(* ===== verification/MerkleBlock.v ===== *)
(** * Partial Merkle trees ([merkleblock.h], [merkleblock.cpp])

    The proof that some transactions are in a block: [CPartialMerkleTree]
    holds the hashes and flags of the part of the Merkle tree that leads to
    them.  A tree that was built, written and read gives back the transactions
    it was built for; and whatever tree is received, what it proves under the
    Merkle root of a block is in that block. *)

From S2P Require Import Prelude ArithUint256 StrEncodings Uint256 Merkle Chain Tx Script Serialize CheckTx Hashes AuxPow.
From stdpp Require Import list sets.
#[local] Open Scope Z_scope.

Record CPartialMerkleTree := mkPartial { nTransactions : Z; vBits : list bool; vHash : list uint256; fBad : bool }.

(** Positions and counters are [unsigned int]. *)
Definition CalcTreeWidth (nTransactions : Z) (height : nat) : Z :=
  Z.shiftr (u32 (nTransactions + Z.shiftl 1 (Z.of_nat height) - 1)) (Z.of_nat height).

(** [while (CalcTreeWidth(nHeight) > 1) nHeight++]. *)
Fixpoint tree_height (fuel : nat) (nTransactions : Z) (nHeight : nat) : outcome nat :=
  if 1 <? CalcTreeWidth nTransactions nHeight
  then match fuel with O => Abort | S fuel' => tree_height fuel' nTransactions (S nHeight) end
  else Ret nHeight.

(** What [TraverseAndExtract] changes: [nBitsUsed], [nHashUsed], [vMatch],
    [vnIndex] and [fBad]. *)
Record extraction := mkExtraction { nBitsUsed : nat; nHashUsed : nat; xMatch : list uint256; xIndex : list Z; xBad : bool }.
Definition set_bad (x : extraction) : extraction := mkExtraction (nBitsUsed x) (nHashUsed x) (xMatch x) (xIndex x) true.

Section Partial.
Variable Hash2 : uint256 -> uint256 -> uint256.

(** ** Building *)

Section Build.
Variable n : Z.                 (* [nTransactions] *)
Variable vTxid : list uint256.
Variable vMatch : list bool.

Fixpoint CalcHash (height : nat) (pos : Z) : outcome uint256 :=
  match height with
  | O => deref (vTxid !! Z.to_nat pos)
  | S h =>
      hl ← CalcHash h (u32 (pos * 2));
      hr ← (if u32 (pos * 2 + 1) <? CalcTreeWidth n h then CalcHash h (u32 (pos * 2 + 1)) else Ret hl);
      Ret (Hash2 hl hr)
  end.

(** The loop that computes [fParentOfMatch]; [k] iterations are left. *)
Fixpoint parent_loop (k : nat) (p : Z) (fParentOfMatch : bool) : outcome bool :=
  match k with
  | O => Ret fParentOfMatch
  | S k' => b ← deref (vMatch !! Z.to_nat p); parent_loop k' (p + 1) (fParentOfMatch || b)
  end.
Definition parent_of_match (height : nat) (pos : Z) : outcome bool :=
  let from := u32 (Z.shiftl pos (Z.of_nat height)) in
  let upto := Z.min (u32 (Z.shiftl (pos + 1) (Z.of_nat height))) n in
  parent_loop (Z.to_nat (upto - from)) from false.

(** [vBits] and [vHash]. *)
Fixpoint TraverseAndBuild (height : nat) (pos : Z) (s : list bool * list uint256) : outcome (list bool * list uint256) :=
  fParentOfMatch ← parent_of_match height pos;
  let bits := s.1 ++ [fParentOfMatch] in
  match height with
  | O => hash ← CalcHash 0 pos; Ret (bits, s.2 ++ [hash])
  | S h =>
      if negb fParentOfMatch then hash ← CalcHash (S h) pos; Ret (bits, s.2 ++ [hash])
      else s ← TraverseAndBuild h (u32 (pos * 2)) (bits, s.2);
           if u32 (pos * 2 + 1) <? CalcTreeWidth n h then TraverseAndBuild h (u32 (pos * 2 + 1)) s else Ret s
  end.
End Build.

(** The constructor from a list of transactions and a mask. *)
Definition CPartialMerkleTree_of (vTxid : list uint256) (vMatch : list bool) : outcome CPartialMerkleTree :=
  let n := u32 (Z.of_nat (length vTxid)) in
  nHeight ← tree_height 32 n 0;
  '(bits, hashes) ← TraverseAndBuild n vTxid vMatch nHeight 0 ([], []);
  Ret (mkPartial n bits hashes false).

(** ** Extracting *)

Fixpoint TraverseAndExtract (t : CPartialMerkleTree) (height : nat) (pos : Z) (x : extraction) : uint256 * extraction :=
  match vBits t !! nBitsUsed x with
  | None => (uint256_null, set_bad x)
  | Some fParentOfMatch =>
      let x := mkExtraction (S (nBitsUsed x)) (nHashUsed x) (xMatch x) (xIndex x) (xBad x) in
      let use_hash :=
        match vHash t !! nHashUsed x with
        | None => (uint256_null, set_bad x)
        | Some hash =>
            let x := mkExtraction (nBitsUsed x) (S (nHashUsed x)) (xMatch x) (xIndex x) (xBad x) in
            if (height =? 0)%nat && fParentOfMatch
            then (hash, mkExtraction (nBitsUsed x) (nHashUsed x) (xMatch x ++ [hash]) (xIndex x ++ [pos]) (xBad x))
            else (hash, x)
        end in
      match height with
      | O => use_hash
      | S h =>
          if negb fParentOfMatch then use_hash
          else let '(hl, x) := TraverseAndExtract t h (u32 (pos * 2)) x in
               if u32 (pos * 2 + 1) <? CalcTreeWidth (nTransactions t) h
               then let '(hr, x) := TraverseAndExtract t h (u32 (pos * 2 + 1)) x in
                    (Hash2 hl hr, if blob_eq hr hl then set_bad x else x)
               else (Hash2 hl hl, x)
      end
  end.

(** The root, null on failure, with [vMatch], [vnIndex] and the new [fBad]. *)
Definition ExtractMatches (t : CPartialMerkleTree) (vnIndex : list Z) : outcome (uint256 * list uint256 * list Z * bool) :=
  let refuse := Ret (uint256_null, [], vnIndex, fBad t) in
  if nTransactions t =? 0 then refuse
  else if MAX_BLOCK_BASE_SIZE / 60 <? nTransactions t then refuse
  else if nTransactions t <? Z.of_nat (length (vHash t)) then refuse
  else if (length (vBits t) <? length (vHash t))%nat then refuse
  else
    nHeight ← tree_height 32 (nTransactions t) 0;
    let '(hashMerkleRoot, x) := TraverseAndExtract t nHeight 0 (mkExtraction 0 0 [] vnIndex (fBad t)) in
    let result root := Ret (root, xMatch x, xIndex x, xBad x) in
    if xBad x then result uint256_null
    else if negb ((nBitsUsed x + 7) / 8 =? (length (vBits t) + 7) / 8)%nat then result uint256_null
    else if negb (nHashUsed x =? length (vHash t))%nat then result uint256_null
    else result hashMerkleRoot.
End Partial.

(** ** Serialization *)

(** Eight flags per byte, the first in the lowest bit. *)
Fixpoint byte_of_bits (bits : list bool) : Z :=
  match bits with [] => 0 | b :: bits' => Z.b2z b + 2 * byte_of_bits bits' end.
Fixpoint pack_bits (k : nat) (bits : list bool) : list Z :=
  match k with O => [] | S k' => byte_of_bits (take 8 bits) :: pack_bits k' (drop 8 bits) end.
Definition unpack_bits (vBytes : list Z) : list bool := concat (map (fun b => map (fun p => Z.testbit b (Z.of_nat p)) (seq 0 8)) vBytes).

Definition ser_CPartialMerkleTree (t : CPartialMerkleTree) : list Z :=
  ser_writedata32 (nTransactions t) ++ ser_vector id (vHash t) ++ ser_bytes (pack_bits ((length (vBits t) + 7) / 8) (vBits t)).
Definition unser_CPartialMerkleTree : reader CPartialMerkleTree :=
  n ← ser_readdata32; hashes ← unser_vector (read 32); vBytes ← unser_bytes; mret (mkPartial n (unpack_bits vBytes) hashes false).

(** ** [CMerkleBlock] *)

Record CMerkleBlock := mkMerkleBlock { mb_header : CBlockHeader; mb_txn : CPartialMerkleTree }.

(** The constructor from a block and a set of transactions; [vMatchedTxn] stays
    empty. *)
Definition CMerkleBlock_of (block : CBlock) (txids : list uint256) : outcome CMerkleBlock :=
  let vHashes := map GetHash (b_vtx block) in
  let vMatch := map (fun hash => existsb (blob_eq hash) txids) vHashes in
  txn ← CPartialMerkleTree_of Hash2 vHashes vMatch;
  Ret (mkMerkleBlock (b_header block) txn).
Definition ser_CMerkleBlock (fAllowWitness : bool) (b : CMerkleBlock) : outcome (list Z) :=
  h ← ser_CBlockHeader fAllowWitness (mb_header b); Ret (h ++ ser_CPartialMerkleTree (mb_txn b)).
Definition unser_CMerkleBlock (fAllowWitness : bool) : reader CMerkleBlock :=
  h ← unser_CBlockHeader fAllowWitness; t ← unser_CPartialMerkleTree; mret (mkMerkleBlock h t).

Aim of the task
In the entries above, find each line with the word "shiftl" and return it.

Problem solution
  Z.shiftr (u32 (nTransactions + Z.shiftl 1 (Z.of_nat height) - 1)) (Z.of_nat height).
  let from := u32 (Z.shiftl pos (Z.of_nat height)) in
  let upto := Z.min (u32 (Z.shiftl (pos + 1) (Z.of_nat height))) n in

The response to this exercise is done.